HEATHER MALLICK HEATHER MALLICK IS A TORONTOBASED COLUMNIST COVERING CURRENT AFFAIRS FOR THE STAR. @HEATHERMALLICK

Despite the lip service we pay to the glories of free speech, it is slowly being silenced. The effect has been terribly damaging, all the worse for being gradual and unseen.

Newspaper editors live in terror of offending, so they tone down anything that might shock or even interest. Columnists self-censor to protect their editors. Readers lose interest in these duller newspapers.

The world has become thickerwitted in the years since social media users began millions of individual campaigns against free speech by those they disagreed with. Those still lurking on Elon Musk’s X shouldn’t forget what a horror Twitter was, a source of anxiety and misery. Now it’s a different horror, illiberal and antisemitic.

Social media was where people learned to fear their fellow humans, who formed gangs and tormented anyone they deemed to have tweeted unacceptably, often destroying lives and careers. I can think of a half-a-dozen important issues that go unexplored publicly because of fear.

And look at us now, with antiMuslim and antisemitic horrors happening worldwide, even in multicultural cities like Toronto, urged on by the worst, full of passionate intensity. But my point is not whether restaurants or stores are appropriate targets for demonstrators, it’s more that we are fighting over mere words. Thought is free. Why not words, within reasonable limits?

“From the river to the sea, Palestinians will be free.” In Calgary, a man who said this to a crowd of like-minded demonstrators was arrested and charged with causing a disturbance.

It’s a crime to say that? Of course not.

It’s a perfectly good chant because, as seasoned demonstrators know, you need something that rhymes. It’s tough finding a chant for U.S. President Joe Biden whose unwise unconditional support for Netanyahu’s Israel will make this year’s Democratic Convention a real stinker.

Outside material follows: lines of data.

(** X18.  Logs off and on again on the same day go on in the same thread:
    after [stop()] on a service whose thread (id other than 0) and date are
    the ones on record, a [start()] on that date, with Discord still
    having the thread, takes that thread and creates none. *)
Theorem stop_then_start_keeps_the_thread (self : t) (env : flush_env)
  (senv : start_env) (thread : Thread) (ok : bool) :
  _current_thread self = Some thread ->
  id thread <> 0%Z ->
  _current_date self = Some (today env) ->
  in_sync self ->
  start_today senv = today env ->
  fetched senv = Some thread ->
  stream senv = Some ok ->
  exists resumed ws_client,
    start (fst (fst (stop self env))) senv =
      (resumed, Some ws_client,
       [UpdateLogs true (Some (id thread)) (Some (today env))], true) /\
    _running resumed = true /\
    _current_thread resumed = Some thread /\
    current_thread_id (recorded (_state resumed)) = Some (id thread).
Proof.
  intros Ht Hnz Hd Hsync Htoday Hf Hs.
  destruct (Hsync thread Ht) as [Hid Hdate].
  destruct (stop_same_day self env Hd) as (Hrun & Sid & Sdate).
  set (stopped := fst (fst (stop self env))) in *.
  rewrite (start_not_running stopped senv Hrun).
  rewrite Sid, Sdate, Hid, Hdate, Hd, Htoday, Hf, Hs.
  rewrite LogSyncServiceProofs.opt_str_neq_same.
  assert (Hti : truthy_id (Some (id thread)) = true).
  { simpl. destruct (Z.eqb_spec (id thread) 0); [congruence|reflexivity]. }
  rewrite Hti. cbv beta iota zeta. simpl andb. cbv iota.
  destruct (StateManagerRoundTrips.update_logs_closed
              (fst (StateManager.state (_state stopped))) true
              (Some (id thread)) (Some (today env)))
    as (b & E & _ & H2 & _).
  eexists _, _. split; [reflexivity|].
  cbn [_running _current_thread _state set_state set_running
       set_current_thread set_current_date].
  rewrite E. repeat split. exact H2.
Qed.

Lemma stop_then_start_keeps_the_thread_witness :
  let th := mkThread 42 "mc-log-2024-01-01" in
  let s := mk 1900
             (StateManager.mk StateManager.NoFile
                (Some (StateManager.mkBotState None true (Some 42%Z)
                         (Some "2024-01-01"%string) None None None)))
             true ["a"%string] (Some th) (Some "2024-01-01"%string) in
  let env := mkEnv "2024-01-01" None [] in
  let senv := mkStartEnv "2024-01-01" (Some th) None (Some true) in
  exists resumed ws_client,
    start (fst (fst (stop s env))) senv =
      (resumed, Some ws_client,
       [UpdateLogs true (Some 42%Z) (Some "2024-01-01"%string)], true) /\
    _current_thread resumed = Some th.
Proof.
  intros th s env senv.
  assert (Hsync : in_sync s).
  { intros t Ht. injection Ht as <-. split; reflexivity. }
  destruct (stop_then_start_keeps_the_thread s env senv th true
              eq_refl ltac:(discriminate) eq_refl Hsync
              eq_refl eq_refl eq_refl)
    as (resumed & ws & H1 & _ & H3 & _).
  exists resumed, ws. split; assumption.
Defined.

“Hey Biden, quit your hidin’/ You’ll be tried in (the International Court)/For Gaza’s little kids who died in …” I give up. What rhymes with Hamas?

Whatever people say, their opponents cast aspersions, alleging that what they really meant was racist. But they don’t know that, they merely extrapolate and presume.

The Hamas terrorist attack was a horror.

The ongoing annihilation of Gaza by Israeli Prime Minister Benjamin Netanyahu’s forces is a is a horror of a different category because it is being committed by a government, not a ragtag group of hateful misogynist religionist killers.

Hamas does not represent starving Palestinians, who have no institutional protectors beyond the UN. Who speaks for the innocent?

Look at Prime Minister Justin Trudeau, desperate not to say “ceasefire” perhaps because he needs a united front with Biden. “We need to see a cease — uh, we need to have a humanitarian pause so we can flow — we need to see a ceasing of the levels of violence.” It was awful to watch.

“Humanitarian pause” is a foul piece of jargon. But that’s how politicians talk now, in mandated knots and euphemisms.

Netanyahu doesn’t represent all Jews, especially Israeli Jews, most of whom can’t stand him. There is a middle ground, where Gaza has water, heat and food, where dead Jewish and Palestinian babies are grieved rather than used competitively.

People are emotional; they say overheated things. Would it be possible to forgive them?

If you want to collect lists of names of people who spoke up for Gaza, just to fire them or destroy their future, you may. It worked for the Stasi. Until it didn’t.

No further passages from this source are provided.